=== Section Start ===

(* ===== verification/BusMatch.v ===== *)
(** Filtered history: [page_matching] and [count_matching] of the durable sink
    and of the router, [airc-bus/src/{sink,router/history}.rs].

    [count_matching] awaits the sink between reading its head and reading the
    ring; its three sections are functions of their own, composed by
    [count_matching].  The theorems: a page holds the latest matches of the log. *)
From stdpp Require Import base gmap strings list sorting numbers.
From S2P Require Import Prelude.
From S2P Require Import Sorted.
From S2P Require Import WorkModel.
From S2P Require Import CoreTranscript.
From S2P Require Import BusEnvelope.
From S2P Require Import CoreHistory.
From S2P Require Import BusRing.
From S2P Require Import BusSink.
From S2P Require Import BusRouter.
From S2P Require Import BusSystem.
From S2P Require Import BusHistory.
From S2P Require Import BusDrain.

Section scan.
Context `{!JsonValue, !TextEnv}.

(** In the range (after, through], durable. *)
Definition in_range (after through : Cursor) (e : Envelope) : bool :=
  is_durable (delivery e) && is_after (cursor e) after && negb (is_after (cursor e) through).
Definition page_rule (after through : Cursor) (rule : HistoryMatch) (e : Envelope) : bool :=
  in_range after through e && matches_history e rule.
Definition count_rule (after through : Cursor) (hs : HeaderFilter) (exclude : option RuntimeSelf)
    (e : Envelope) : bool :=
  in_range after through e && filter_matches hs (headers e)
  && negb (is_some_and exclude (λ rule, is_self rule (headers e) (from e).2)).

(** The two methods a sink may refuse. *)
Class HistorySink (S : Type) := {
  page_matching : Cursor * Cursor → HistoryMatch → nat → bool → RoomId → ST S BusError (list Envelope);
  sink_count_matching : Cursor * Cursor → HeaderFilter → option RuntimeSelf → RoomId →
    ST S BusError HistoryCount;
}.
(** The trait's defaults. *)
Definition refusing_sink (S : Type) : HistorySink S := {|
  page_matching _ _ _ _ _ := st_throw (SinkError (str "filtered history unsupported by sink"));
  sink_count_matching _ _ _ _ := st_throw (SinkError (str "history count unsupported by sink"));
|}.

Class HistoryLaws (S : Type) `{!DurableSink S, !SinkLaws S, !HistorySink S} := {
  law_page_matching s c r rule n tail x : sink_ok s → (page_matching r rule n tail c s).1 = Ok x →
    x = bounded tail n (filter (λ e, page_rule r.1 r.2 rule e = true) (rows s c));
  law_count_matching s c r hs ex x : sink_ok s → (sink_count_matching r hs ex c s).1 = Ok x →
    x = of_newest (occurred_at_ms <$> reverse (filter (λ e, count_rule r.1 r.2 hs ex e = true) (rows s c)));
  law_head_reads s c : sink_ok s →
    sink_ok (sink_head_cursor c s).2 ∧ ∀ c', rows (sink_head_cursor c s).2 c' = rows s c';
}.

(** ** The in-memory sink *)
Definition row_key (e : Envelope) : N * N * N := (epoch (seq e), counter (seq e), uuid (event_id e)).
Definition mem_page_matching (r : Cursor * Cursor) (rule : HistoryMatch) (limit : nat) (tail : bool)
    (c : RoomId) : ST SinkInner BusError (list Envelope) := λ s,
  (Ok (select row_key (filter (λ e, page_rule r.1 r.2 rule e = true) (bucket_of s c)) limit tail), s).
Definition mem_count_matching (r : Cursor * Cursor) (hs : HeaderFilter) (exclude : option RuntimeSelf)
    (c : RoomId) : ST SinkInner BusError HistoryCount := λ s,
  (Ok (of_newest (take (N.to_nat HISTORY_COUNT_CAP + 1)
     (occurred_at_ms <$> filter (λ e, count_rule r.1 r.2 hs exclude e = true) (reverse (bucket_of s c))))), s).
#[export] Instance mem_history : HistorySink SinkInner := {|
  page_matching := mem_page_matching;
  sink_count_matching := mem_count_matching;
|}.

Lemma row_key_lt a b : env_lt a b → row_le row_key a b.
Proof.
  unfold env_lt. rewrite is_before_spec. unfold row_le, row_key. destruct a as [[ia] ? ? ? ? ? [ea ca] ? ? ? ? ?].
  destruct b as [[ib] ? ? ? ? ? [eb cb] ? ? ? ? ?]. cbn. unfold pair_le. cbn.
  intros Hlt. destruct (decide ((ea, ca) = (eb, cb))) as [[= -> ->]|Hne]; [right; split; [done|lia]|].
  left. split; [done|]. cbn. unfold pair_le. cbn. destruct (decide (ea = eb)) as [->|]; [right|left]; (split; [done|]).
  - assert (ca ≠ cb) by congruence. lia.
  - lia.
Qed.

Lemma sort_rows_sorted l : StronglySorted env_lt l → sort_by (row_le row_key) l = l.
Proof.
  induction 1 as [|x l Hs IH Hx]; [done|]. cbn [sort_by foldr]. fold (sort_by (row_le row_key) l). rewrite IH.
  destruct l as [|y l]; [done|]. cbn [insert_by]. rewrite decide_True; [done|]. apply row_key_lt.
  by inversion Hx.
Qed.

#[export] Instance mem_history_laws : HistoryLaws SinkInner.
Proof.
  split.
  - intros s c r rule n tail x Hs [= <-]. rewrite select_exact, sort_rows_sorted; [done|].
    apply StronglySorted_filter. by eapply bucket_strict, bucket_of_ok.
  - intros s c r hs ex x _ [= <-]. by rewrite of_newest_take, filter_reverse.
  - by intros s c Hs.
Qed.

(** ** The router's reads *)
Section router.
Context {S : Type} `{!DurableSink S, !HistorySink S}.

(** The ring entries of a channel that pass a test. *)
Definition ring_matching (c : RoomId) (p : Envelope → bool) (r : RouterInner) : list Envelope :=
  match channel_state c r with
  | Some state => filter (λ e, p e = true) (replay_after None (ring state))
  | None => []
  end.

Definition matching_history (c : RoomId) (after through : Cursor) (rule : HistoryMatch) (limit : nat)
    (tail : bool) : ST (RouterInner * S) BusError (list Envelope) := λ s,
  if (limit =? 0)%nat then (Ok [], s)
  else
    let rows := ring_matching c (page_rule after through rule) s.1 in
    match on_sink (page_matching (after, through) rule limit tail c) s with
    | (Ok page, s) =>
        let rows := dedup_ids (sort_by env_le (rows ++ page)) in
        (Ok (if tail then reverse (take limit (reverse rows)) else take limit rows), s)
    | (Err e, s) => (Err e, s)
    end.

(** [count_matching] up to its second await: the range the sink counts. *)
Definition durable_through (after through : Cursor) (sink_head : option Cursor) : Cursor :=
  match sink_head with
  | Some head => if is_after through head then head else through
  | None => after
  end.
(** Its last section, under the shard lock. *)
Definition count_pending (c : RoomId) (after through through' : Cursor) (hs : HeaderFilter)
    (exclude : option RuntimeSelf) (r : RouterInner) : HistoryCount :=
  let pending_after := if is_after through' after then through' else after in
  foldl with_event HistoryCount_default
    (occurred_at_ms <$> ring_matching c (count_rule pending_after through hs exclude) r).
Definition count_matching (c : RoomId) (after through : Cursor) (hs : HeaderFilter)
    (exclude : option RuntimeSelf) : ST (RouterInner * S) BusError HistoryCount := λ s,
  match on_sink (sink_head_cursor c) s with
  | (Ok sink_head, s) =>
      let through' := durable_through after through sink_head in
      match (if is_after through' after
             then on_sink (sink_count_matching (after, through') hs exclude c) s
             else (Ok HistoryCount_default, s)) with
      | (Ok durable, s) => (Ok (hc_merge durable (count_pending c after through through' hs exclude s.1)), s)
      | (Err e, s) => (Err e, s)
      end
  | (Err e, s) => (Err e, s)
  end.
End router.
End scan.

(** ** Sorting and deduplicating copies *)
Lemma dedup_sort l :
  StronglySorted env_le l → (∀ x y, x ∈ l → y ∈ l → event_id x = event_id y → x = y) →
  StronglySorted env_lt (dedup_ids l) ∧ ∀ x, x ∈ dedup_ids l ↔ x ∈ l.
Proof.
  induction 1 as [|x l Hs IH Hx]; intros Hinj; [split; [constructor|done]|].
  destruct IH as [IHs IHe]; [intros; apply Hinj; by try right|]. cbn [dedup_ids].
  destruct (dedup_ids l) as [|y l'].
  - split; [by repeat constructor|]. intros z. rewrite !elem_of_cons, <- IHe. tauto.
  - assert (y ∈ l) as Hy by (apply IHe; by left). rewrite list.Forall_forall in Hx.
    destruct (decide (event_id x = event_id y)) as [Hid|Hid].
    + assert (x = y) as <- by (apply Hinj; [by left|by right|done]). split; [done|].
      intros z. rewrite (elem_of_cons l), <- IHe, elem_of_cons. tauto.
    + split; [|intros z; rewrite elem_of_cons, IHe, elem_of_cons; tauto].
      constructor; [done|]. assert (env_lt x y) as Hxy.
      { destruct (proj1 (env_le_spec x y) (Hx y Hy)) as [Heq|?]; [|done]. destruct Hid.
        exact (f_equal c_event_id Heq). }
      inversion IHs as [|? ? _ Hyl]; subst. constructor; [done|].
      eapply list.Forall_impl; [exact Hyl|]. intros z Hz. by etrans.
Qed.

Section matching.
Context `{!JsonValue, !TextEnv} {S : Type} `{!DurableSink S, !SinkLaws S, !HistorySink S, !HistoryLaws S}.
Context (s0 : S) (src : SeqSource) (Hinit : initial_ok src s0).
#[local] Abbreviation inv := (sys_inv s0 (ss_epoch src)).

Lemma ring_matching_spec c p (σ : Sys (S:=S)) :
  ring_matching c p (rt σ) = filter (λ e, p e = true) (ring_envs (ring_of c σ)).
Proof.
  unfold ring_matching. 
  assert (match channel_state c (rt σ) with Some state => replay_after None (BusRouter.ring state) | None => [] end =
    ring_envs (ring_of c σ)) as Hr.
  { rewrite (channel_state_ring (λ r, replay_after None r) [] c σ eq_refl). apply replay_none. }
  rewrite <- Hr. by destruct (channel_state c (rt σ)).
Qed.

(** A channel's history is the sink's rows and the ring's durable entries. *)
Lemma history_covered c σ e :
  inv σ → e ∈ history s0 c σ ↔
    e ∈ rows (sk σ) c ∨ (e ∈ ring_envs (ring_of c σ) ∧ is_durable (delivery e) = true).
Proof.
  intros HI. destruct (hist_split s0 src Hinit c σ HI) as (A & Hh & HA & _ & _ & _). split.
  - rewrite Hh. intros [He|[? ?]%durables_elem]%elem_of_app; [left; by apply HA|by right].
  - intros [He|[He Hd]]; [by eapply rows_history|]. rewrite Hh. apply elem_of_app. right.
    by apply durables_elem.
Qed.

=== Section End ===

__Requirement__
Working from the records above, write out verbatim only the lines from the line containing "- intros s c r rule" through the line containing "match channel_state c r with".

__Worked solution__
  - intros s c r rule n tail x Hs [= <-]. rewrite select_exact, sort_rows_sorted; [done|].
    apply StronglySorted_filter. by eapply bucket_strict, bucket_of_ok.
  - intros s c r hs ex x _ [= <-]. by rewrite of_newest_take, filter_reverse.
  - by intros s c Hs.
Qed.

(** ** The router's reads *)
Section router.
Context {S : Type} `{!DurableSink S, !HistorySink S}.

(** The ring entries of a channel that pass a test. *)
Definition ring_matching (c : RoomId) (p : Envelope → bool) (r : RouterInner) : list Envelope :=
  match channel_state c r with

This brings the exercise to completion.